One of the key goals of the recently deployed techniques of genome-wide association scanning is to provide new understanding of the biological processes that lead to complex disease. In this regard it has proven dramatically successful, and nowhere more so than in Crohn’s disease. Over the past 2 years more than 30 confirmed Crohn’s disease susceptibility genes and loci have been identified. Among the themes to have emerged is the key importance of interleukin 23 and the Th17 pathway, and of innate immune pathways, particularly in how they sense and respond to bacteria.36 With regards to the latter, two major hits have been observed in the autophagy genes ATG16L1 and IRGM. These have highlighted the importance of dysregulated handling and sequestration of intracellular bacteria in Crohn’s disease pathogenesis, and echo the earlier finding of association between Crohn’s disease and variants in nucleotide binding and oligomerisation domain 2 (NOD2), an intracellular receptor for bacterial motifs.7

The imperfections of the current therapeutic armamentarium for Crohn’s disease provide continuing impetus to the search for new, effective and safe treatments. It is hoped that insights regarding biological mechanisms of disease gleaned from recent genetic advances will aid this process, ideally yielding “small molecule” therapies which selectively target one or more of the key pathogenic pathways. In this case report we describe a novel treatment used in a patient with Crohn’s disease who had become refractory to conventional medical therapy.

CASE REPORT

The patient, who worked in the pharmaceutical industry and had a background in biomedical science, presented to her local hospital in 1996 at the age of 25 with diarrhoea, bloating and passage of mucus per rectum (PR). Colonoscopy showed segmental colonic and ileal ulceration, with histology demonstrating granulomatous inflammation consistent with Crohn’s disease. She initially responded to exclusion diet and mesalazine, then developed an ischio-rectal abscess for which she received azathioprine and methotrexate. By 2005 she had developed a recto-vaginal fistula and started treatment with 8-weekly infusions of infliximab (5 mg/kg) with continuing azathioprine at 50 mg/day. Her disease remained well controlled on this regime until she relapsed in January 2007 with further diarrhoea and abdominal pain. In May 2007 her Harvey–Bradshaw index was calculated to be 13 and endoscopy showed severe pleomorphic ulceration throughout the colon, with ulcers up to 30 mm in diameter (fig 1A). She responded initially to a course of corticosteroid therapy and increased frequency of infliximab infusions to 6-weekly. However, by August 2007 she was again opening her bowels up to 10 times/day, with recurrence of symptoms from her recto-vaginal fistula and development of a further perianal abscess requiring surgical drainage.

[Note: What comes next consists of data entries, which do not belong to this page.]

Lemma freerange_spec vstart vend s l :
  kmem_ok s l -> kend <= vstart -> vstart <= vend -> vend <= KERNBASE + PHYSTOP ->
  (forall q, q ∈ l -> q < vstart \/ vend <= q) ->
  exists s' n, freerange vstart vend s = Ok (tt, s') /\ use_lock s' = use_lock s /\
    kmem_ok s' (reverse (pages_from (PGROUNDUP vstart) n) ++ l) /\
    (forall q, q ∈ pages_from (PGROUNDUP vstart) n <->
       q mod 4096 = 0 /\ vstart <= q /\ q + 4096 <= vend).
Proof.
  intros Hs H1 H2 H3 Hl. pose proof kdata_low. pose proof kdata_kend.
  unfold KERNLINK, KERNBASE, EXTMEM, PHYSTOP in *.
  assert (Hr : PGROUNDUP vstart = (vstart + 4095) / 4096 * 4096) by (apply PGROUNDUP_eq; lia).
  set (n := Z.to_nat (Z.max 0 (vend - PGROUNDUP vstart) / 4096)).
  destruct (freerange_loop_spec n (S (Z.to_nat ((vend - PGROUNDUP vstart) / PGSIZE)))
    (PGROUNDUP vstart) vend s l Hs) as (s' & Hk & Hok & Hu).
  - rewrite Hr. apply Z.mod_mul. lia.
  - rewrite Hr. Z.div_mod_to_equations. lia.
  - unfold KERNBASE, PHYSTOP. lia.
  - unfold n. rewrite Nat2Z.inj_succ, Z2Nat.id by (apply Z.div_pos; lia).
    Z.div_mod_to_equations. lia.
  - unfold n, PGSIZE. destruct (Z.max_spec 0 (vend - PGROUNDUP vstart)) as [[? ->]|[? ->]]; [lia|].
    rewrite Z.div_0_l by lia. lia.
  - intros q Hq. destruct (Hl q Hq); [left; rewrite Hr; Z.div_mod_to_equations; lia|by right].
  - exists s', n. split_and!; [done|done|done|]. intros q. rewrite elem_of_pages_from. unfold n.
    rewrite Z2Nat.id by (apply Z.div_pos; lia). rewrite Hr.
    set (b := (vstart + 4095) / 4096).
    assert (Hb : 4096 * b - 4095 <= vstart <= 4096 * b) by (unfold b; Z.div_mod_to_equations; lia).
    clearbody b. split.
    + intros (i & Hi & ->). split; [|].
      * replace (b * 4096 + 4096 * i) with ((b + i) * 4096) by lia. apply Z.mod_mul. lia.
      * Z.div_mod_to_equations. lia.
    + intros (Hq & Hq1 & Hq2). exists (q / 4096 - b). Z.div_mod_to_equations. lia.
Qed.

(** ** Counting *)
Lemma freemem_loop_spec m ul fl l : forall fuel r n,
  chain m r l -> Forall page_ok l -> (length l < fuel)%nat ->
  0 <= n -> n + Z.of_nat (length l) < 2147483648 ->
  freemem_loop fuel r n (Kmem false ul fl m) =
    Ok (n + Z.of_nat (length l), Kmem false ul fl m).
Proof.
  induction l as [|p l IH]; intros fuel r n Hc Hp Hf Hn Hb; destruct fuel as [|fuel];
    simpl in *; try lia.
  - subst r. simpl. unfold mret, M_ret. do 2 f_equal. lia.
  - destruct Hc as [-> Hc]. apply Forall_cons in Hp as [Hp Hps].
    assert (truthy p = true) as ->.
    { unfold truthy. pose proof (page_ok_range p Hp). unfold KERNBASE, EXTMEM in *.
      destruct (Z.eqb_spec p 0); [lia|done]. }
    unfold mbind, M_bind, load, gets; simpl. rewrite s32_small by lia.
    rewrite IH by (done || lia). do 2 f_equal. lia.
Qed.

(** There are no more valid pages than frames below PHYSTOP. *)
Lemma pages_bounded l : Forall page_ok l -> NoDup l -> (length l <= Z.to_nat (PHYSTOP / PGSIZE))%nat.
Proof.
  intros Hp Hn.
  set (idx := fun p => Z.to_nat ((p - KERNBASE) / 4096)).
  assert (Hinj : forall p q, p ∈ l -> q ∈ l -> idx p = idx q -> p = q).
  { rewrite Forall_forall in Hp. intros p q Hip Hiq E. unfold idx in E.
    pose proof (Hp p Hip) as Ha. pose proof (Hp q Hiq) as Hb.
    pose proof (page_ok_range p Ha). pose proof (page_ok_range q Hb).
    destruct Ha as [Ha _], Hb as [Hb _]. unfold KERNBASE, EXTMEM in *.
    Z.div_mod_to_equations. lia. }
  assert (Hnd : NoDup (idx <$> l)).
  { clear Hp. induction l as [|p l IH]; simpl; [constructor|].
    apply NoDup_cons in Hn as [Hn1 Hn2]. apply NoDup_cons. split.
    - intros (q & Hq & Hin)%list_elem_of_fmap. apply Hn1.
      rewrite (Hinj p q) by (done || set_solver). done.
    - apply IH; [done|]. intros; apply Hinj; set_solver. }
  rewrite <-(length_fmap idx). rewrite <-(length_seq (Z.to_nat (PHYSTOP / PGSIZE)) 0).
  apply submseteq_length, NoDup_submseteq; [done|].
  intros i (p & -> & Hin)%list_elem_of_fmap. rewrite elem_of_seq.
  rewrite Forall_forall in Hp. pose proof (page_ok_range p (Hp p Hin)).
  unfold idx, PHYSTOP, PGSIZE, KERNBASE, EXTMEM in *. split; [lia|].
  rewrite Nat.add_0_l. apply Z2Nat.inj_lt; Z.div_mod_to_equations; lia.
Qed.

Lemma freemem_spec s l : kmem_ok s l -> freemem s = Ok (Z.of_nat (length l), s).
Proof.
  intros [Hc Hp Hn Hl Hm]. pose proof (pages_bounded l Hp Hn) as Hb.
  destruct s as [lk ul fl m]; simpl in *; subst lk.
  change (Z.to_nat (PHYSTOP / PGSIZE)) with (Z.to_nat 57344) in Hb.
  unfold freemem, mbind, M_bind, gets. simpl freelist.
  change (PHYSTOP / PGSIZE + 1) with 57345.
  rewrite (freemem_loop_spec m ul fl l) by (done || lia).
  by rewrite Z.add_0_l.
Qed.

(** ** Properties *)

(** C15: the allocator implements a stack of pages kept inside the free pages
    themselves.  [kalloc] pops the most recently freed page, or returns 0 on
    an empty list, and changes no byte of memory.  [kfree] of an address that
    is not a free page pushes it, overwriting only that page (bytes of 1
    behind the link), and panics exactly when the address is unaligned,
    inside the kernel image or beyond physical memory. *)
Theorem allocator_refines_stack s l :
  kmem_ok s l ->
  (exists s', kalloc s = Ok (hd 0 l, s') /\ kmem_ok s' (tl l) /\ ram s' = ram s) /\
  (forall v, 0 <= v < 4294967296 -> v ∉ l ->
     (page_ok v -> exists s', kfree v s = Ok (tt, s') /\ kmem_ok s' (v :: l) /\
        (forall a, ~ (v <= a < v + PGSIZE) -> rdb (ram s') a = rdb (ram s) a) /\
        (forall a, v + 4 <= a < v + PGSIZE -> rdb (ram s') a = 1)) /\
     (~ page_ok v -> kfree v s = Panic "kfree")).
Proof.
  intros Hs. split.
  - destruct (kalloc_spec s l Hs) as (s' & ? & ? & ? & ?). eauto.
  - intros v Hv Hl. split; [|by apply kfree_panics]. intros Hok.
    destruct (kfree_spec v s l Hs Hok Hl) as (s' & ? & ? & ? & ? & ?). eauto 10.
Qed.

(** [freemem] terminates on every well formed free list and returns the
    number of its pages, leaving the allocator unchanged. *)
Theorem freemem_counts_free_pages s l :
  kmem_ok s l -> freemem s = Ok (Z.of_nat (length l), s).
Proof. apply freemem_spec. Qed.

Figure 1 Macroscopic appearances at colonoscopy before (A) and after 16 weeks treatment with sirolimus (B). In each case, colonoscopy was performed 6 weeks after infusion with infliximab.

Treatment options considered at this point were alternative anti-TNF antibody therapies, novel immune suppressants, or surgery (defunctioning ileostomy or pan-proctocolectomy). In August 2007 she was started on sirolimus, initially at a dose of 2 mg/day, and remained on infliximab at 6-weekly infusions (5 mg/kg). The dose of rapamycin was adjusted until serum trough levels were 5 ng/ml and this was established on a dose of 4 mg/day. Her symptoms improved markedly and the Harvey–Bradshaw index was calculated to be 4 after 8 weeks of adjuvant treatment with sirolimus. She was having her bowels open 2–3 times per day with neither abdominal nor perianal pain, and was no longer experiencing symptoms from her recto-vaginal fistula. Furthermore, after 12 weeks on sirolimus we were able to increase the interval of infliximab infusions to 8 weeks.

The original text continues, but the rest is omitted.